--- START ---

Lemma matching_step V L G (c c' : Net) :
  matching V L G c -> plain_step c c' -> exists V' L' G', G ⊆ G' /\ matching V' L' G' c'.
Proof.
  intros Hm Hst. destruct Hst as [a c c' Ha R1 R2 Hp|id machine c c' Hb|id n s' c Ep Hr|id o s s' c Ep Hr].
  - by eapply matching_action.
  - destruct Hm as [Hi He I]. exists V, L, G. split; [done|]. split; [by eapply inv_boot| |by eapply logs_boot].
    eapply elections_same; [done|]. unfold boot in Hb. destruct (cl_processes c !! id) as [[|o s]|]; [done| |done].
    destruct (new_node o s machine) as [[[n|e] s'] m']; by injection Hb as <-.
  - destruct Hm as [Hi He I]. exists V, L, G. split; [done|]. pose proof (ci_process _ _ _ _ Hi _ _ Ep) as Hok.
    destruct (bs_restart_law _ _ (po_storage _ _ _ _ _ Hok) Hr) as [B1 B2]. destruct (lg_up _ _ _ I _ _ Ep) as [[N1 N2 N3] _].
    destruct (ls_restart_law _ _ (q_storage _ N1) Hr) as [L1 L2]. split.
    + apply inv_drop_campaign, inv_set_process; [done|]. by eapply process_ok_down.
    + eapply elections_mono; [done|done|]. simpl. intros id' ca [_ Hl]%lookup_delete_Some. eauto.
    + eapply logs_process; [done| |done..]. split_and!; [apply N1|done|auto].
  - destruct Hm as [Hi He I]. exists V, L, G. split; [done|]. pose proof (ci_process _ _ _ _ Hi _ _ Ep) as Hok.
    destruct (bs_restart_law _ _ (po_storage _ _ _ _ _ Hok) Hr) as [B1 B2]. destruct (lg_down _ _ _ I _ _ _ Ep) as (D1 & D2 & D3).
    destruct (ls_restart_law _ _ D2 Hr) as [L1 L2]. split; [|by eapply elections_same|].
    + apply inv_set_process; [done|]. by eapply process_ok_down.
    + eapply logs_process; [done| |done..]. split_and!; [done|done|auto].
Qed.

Lemma matching_steps V L G (c c' : Net) :
  matching V L G c -> rtc plain_step c c' -> exists V' L' G', G ⊆ G' /\ matching V' L' G' c'.
Proof.
  intros Hm Hst. revert V L G Hm. induction Hst as [c|c c1 c' H1' _ IH]; intros V L G Hm; [by exists V, L, G|].
  destruct (matching_step _ _ _ _ _ Hm H1') as (V1 & L1 & G1 & HG & Hm1). destruct (IH _ _ _ Hm1) as (V2 & L2 & G2 & HG2 & Hm2).
  exists V2, L2, G2. split; [by etrans|done].
Qed.

Lemma plain_initial_matching (c : Net) : plain_initial members c -> matching [] [] ∅ c.
Proof.
  intros [Hin Hd]. pose proof (initial_inv _ _ Hin) as Hi. destruct Hin as [Heq Hp]. split; [done| |].
  - split; [by intros t id Hl%not_elem_of_nil|]. intros id ca Hl. rewrite Heq in Hl. simpl in Hl. by rewrite lookup_empty in Hl.
  - split.
    + intros id n Hl. by destruct (Hp _ _ Hl) as (o & s & ? & _).
    + intros id o s (D1 & D2 & D3)%Hd. split_and!; [done..|]. by intros l ->%D3.
    + intros r Hr. rewrite Heq in Hr. simpl in Hr. by apply not_elem_of_nil in Hr.
    + by rewrite Heq.
    + intros i t x Hl. unfold Appended in Hl. by rewrite lookup_empty in Hl.
Qed.
End cluster.

(** A log that a running node has, or that a crash can leave to the process
    [id]. *)
Definition has_log {S M} `{LogLaws S} (c : Cluster S M) (id : NodeId) (l : list LogEntry) : Prop :=
  exists p, cl_processes c !! id = Some p /\
    match p with
    | Up n => l = log_ n \/ ls_log (storage_ n) l
    | Down _ s => ls_log s l
    end.

Section theorem.
Context {S M : Type} `{LogLaws S} `{StateMachine M}.

Lemma has_log_ok members V L G (c : Cluster S M) id l : matching members V L G c -> has_log c id l -> log_ok G l.
Proof.
  intros [_ _ I] ([n|o s] & Hp & Hl).
  - destruct (lg_up _ _ _ I _ _ Hp) as [[_ N2 N3] _]. destruct Hl as [->|Hl]; auto.
  - destruct (lg_down _ _ _ I _ _ _ Hp) as (_ & _ & D3). auto.
Qed.

(** C4: log matching.  In a cluster whose nodes make no snapshots, started on
    empty logs: however the sections of the nodes interleave, whatever
    messages are lost, delayed, repeated or reordered, whichever system calls
    fail and however often processes crash and restart, if a log of one node
    has an entry of the same index and term as a log of another node, at the
    same moment or at a later one, in memory or on disk, then the two logs are
    the same up to and including that entry, which both have at the position
    its index says. *)
Theorem log_matching members (c0 c1 c2 : Cluster S M) id1 id2 l1 l2 k1 k2 e1 e2 :
  NoDup members -> zlen members <= u64_max -> plain_initial members c0 ->
  rtc plain_step c0 c1 -> rtc plain_step c1 c2 -> has_log c1 id1 l1 -> has_log c2 id2 l2 ->
  l1 !! k1 = Some e1 -> l2 !! k2 = Some e2 -> le_index e1 = le_index e2 -> le_term e1 = le_term e2 ->
  le_index e1 = Z.of_nat k1 + 1 /\ k2 = k1 /\ take (Datatypes.S k1) l1 = take (Datatypes.S k1) l2.
Proof.
  intros Hnd Hsz Hinit S1 S2 H1' H2' K1 K2 Hindex Hterm.
  destruct (matching_steps members Hnd Hsz _ _ _ _ _ (plain_initial_matching _ _ Hinit) S1) as (V1 & L1 & G1 & _ & M1).
  destruct (matching_steps members Hnd Hsz _ _ _ _ _ M1 S2) as (V2 & L2 & G2 & HG & M2).
  assert (O1 : log_ok G2 l1) by (eapply chain_mono; [exact HG|]; by eapply has_log_ok).
  assert (O2 : log_ok G2 l2) by by eapply has_log_ok.
  destruct (chain_lookup _ _ _ _ _ _ O1 K1) as [I1 _], (chain_lookup _ _ _ _ _ _ O2 K2) as [I2 _].
  assert (k2 = k1) as -> by lia. split_and!; [lia|done|]. by eapply chains_agree.
Qed.
End theorem.

(** ** A run *)

Definition room {S M} (c : Cluster S M) : bool :=
  forallb (fun x => match x.2 with
                    | Up n => (zlen (log_ n) <? u64_max) && (zlen (print_log (log_ n)) <=? u64_max)
                    | Down _ _ => true
                    end) (map_to_list (cl_processes c)).

Lemma room_roomy {S M} (c : Cluster S M) : room c = true -> roomy c.
Proof.
  intros H id n Hl. unfold room in H. rewrite forallb_forall in H. specialize (H (id, Up n)). simpl in H.
  rewrite <- list_elem_of_In, elem_of_map_to_list in H. specialize (H Hl). apply andb_true_iff in H as [H1 H2]. zbool. done.
Qed.

Definition snapshots (a : Action) : bool := match a with TriggerSnapshot _ => true | _ => false end.

Section runs.
Context {S M : Type} `{LogLaws S} `{StateMachine M}.

(** A run of [RaftSafety] whose steps are those above. *)
Fixpoint plain_play (machine : M) (moves : list (Move S M)) (c : Cluster S M) : option (Cluster S M) :=
  match moves with
  | [] => Some c
  | m :: rest =>
      c' ← move machine m c;
      if match m with Start _ => true | Act choose => negb (default true (snapshots <$> choose c)) && room c && room c' end
      then plain_play machine rest c' else None
  end.

Lemma plain_play_steps machine moves c c' : plain_play machine moves c = Some c' -> rtc plain_step c c'.
Proof.
  revert c. induction moves as [|m moves IH]; intros c E; simpl in E; [by simplify_eq|].
  destruct (move machine m c) as [c1|] eqn:E1; [|done]. simpl in E. destruct (match m with Start _ => true | Act _ => _ end) eqn:Em; [|done].
  eapply rtc_l; [|by apply IH]. destruct m as [id|choose]; simpl in E1, Em; [by eapply plain_boot|].
  apply andb_true_iff in Em as [[Ea R1]%andb_true_iff R2]. destruct (choose c) as [a|]; [|done]. simpl in Ea.
  eapply plain_perform; [|by apply room_roomy..|exact E1]. by intros id ->.
Qed.

Lemma plain_play_app machine l1 l2 c : plain_play machine (l1 ++ l2) c = (plain_play machine l1 c ≫= plain_play machine l2).
Proof.
  revert c. induction l1 as [|m l1 IH]; intros c; [done|]. simpl. destruct (move machine m c) as [c1|]; [|done]. simpl.
  by destruct (match m with Start _ => true | Act _ => _ end); [apply IH|].
Qed.
End runs.

(** Node 1 leads and appends a command, then node 2 receives its log. *)
Definition matching_moves : list DemoMove := [Start n1; Start n2] ++ elect n1 n2 ++ put n1 "1".

Definition logs_of (c : Cluster RaftStorage Recorder) (id : NodeId) : option (list LogEntry) :=
  match cl_processes c !! id with Some (Up n) => Some (log_ n) | _ => None end.

Definition demo_log : list LogEntry := [mkLogEntry 1 1 noop; mkLogEntry 2 1 (demo_put "1")].

Lemma logs_of_has c id l : logs_of c id = Some l -> has_log c id l.
Proof. unfold logs_of, has_log. destruct (cl_processes c !! id) as [[n|]|]; [|done..]. intros [= <-]. exists (Up n). auto. Qed.

Lemma demo_plain_initial : plain_initial [n1; n2; n3] demo_cluster.
Proof.
  split; [apply demo_initial|]. intros id o s Hl. assert (Hs : s = demo_storage [] /\ no_snapshot_threshold_entries o = 0).
  { unfold demo_cluster in Hl. cbn [cl_processes] in Hl. repeat (apply lookup_insert_Some in Hl as [[_ Hl]|[_ Hl]]; [by injection Hl as <- <-|]).
    by rewrite lookup_empty in Hl. }
  destruct Hs as [-> Ho]. destruct (demo_storage_inv []) as [Hw _].
  assert (Hf : forall files, crash_state (now (rs_fs (demo_storage []))) files -> forall x, files !! x = None).
  { intros files (d & [->|Hd] & Hf) x; [|by apply not_elem_of_nil in Hd]. specialize (Hf x).
    replace (sn_dir (now (rs_fs (demo_storage []))) !! x) with (@None FileData) in Hf by (symmetry; apply lookup_empty).
    by destruct (files !! x). }
  split_and!; [done|split; [done|intros files Hc; by apply Hf]|]. intros l (files & Hc & Hl'). rewrite (Hf files Hc) in Hl'. by injection Hl'.
Qed.

Lemma demo_matching_first : ((fun c => logs_of c n1) <$> plain_play [] matching_moves demo_cluster) = Some (Some demo_log).
Proof. vm_compute. reflexivity. Qed.

Lemma demo_matching_second :
  ((fun c => logs_of c n2) <$> plain_play [] (matching_moves ++ replicate n1 n2 false) demo_cluster) = Some (Some demo_log).
Proof. vm_compute. reflexivity. Qed.

Lemma log_matching_witness :
  exists c1 c2 l1 l2 e, rtc plain_step demo_cluster c1 /\ rtc plain_step c1 c2 /\ has_log c1 n1 l1 /\ has_log c2 n2 l2 /\
    l1 !! 1%nat = Some e /\ l2 !! 1%nat = Some e /\ take 2 l1 = take 2 l2.
Proof.
  pose proof demo_matching_first as H1. pose proof demo_matching_second as H2. rewrite plain_play_app in H2.
  destruct (plain_play [] matching_moves demo_cluster) as [c1|] eqn:E1; [|discriminate].
  change (Some (logs_of c1 n1) = Some (Some demo_log)) in H1.
  change (((fun c => logs_of c n2) <$> plain_play [] (replicate n1 n2 false) c1) = Some (Some demo_log)) in H2.
  destruct (plain_play [] (replicate n1 n2 false) c1) as [c2|] eqn:E2; [|discriminate]. injection H1 as H1. injection H2 as H2.
  apply plain_play_steps in E1, E2. apply logs_of_has in H1, H2. set (e := mkLogEntry 2 1 (demo_put "1")).
  assert (Hnd : NoDup [n1; n2; n3]) by (apply (bool_decide_unpack (NoDup [n1; n2; n3])); vm_compute; exact I).
  assert (Hsz : zlen [n1; n2; n3] <= u64_max) by (vm_compute; discriminate).
  destruct (log_matching [n1; n2; n3] demo_cluster c1 c2 n1 n2 demo_log demo_log 1%nat 1%nat e e Hnd Hsz demo_plain_initial
    E1 E2 H1 H2 eq_refl eq_refl eq_refl eq_refl) as (_ & _ & Heq).
  exists c1, c2, demo_log, demo_log, e. by split_and!.
Defined.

--- END ---

# Try it
All lines from the one holding "exists c1, c2, demo_log, demo_log, e." through the final line of the material must be set down exactly, and nothing else may be added.

# Result below
  exists c1, c2, demo_log, demo_log, e. by split_and!.
Defined.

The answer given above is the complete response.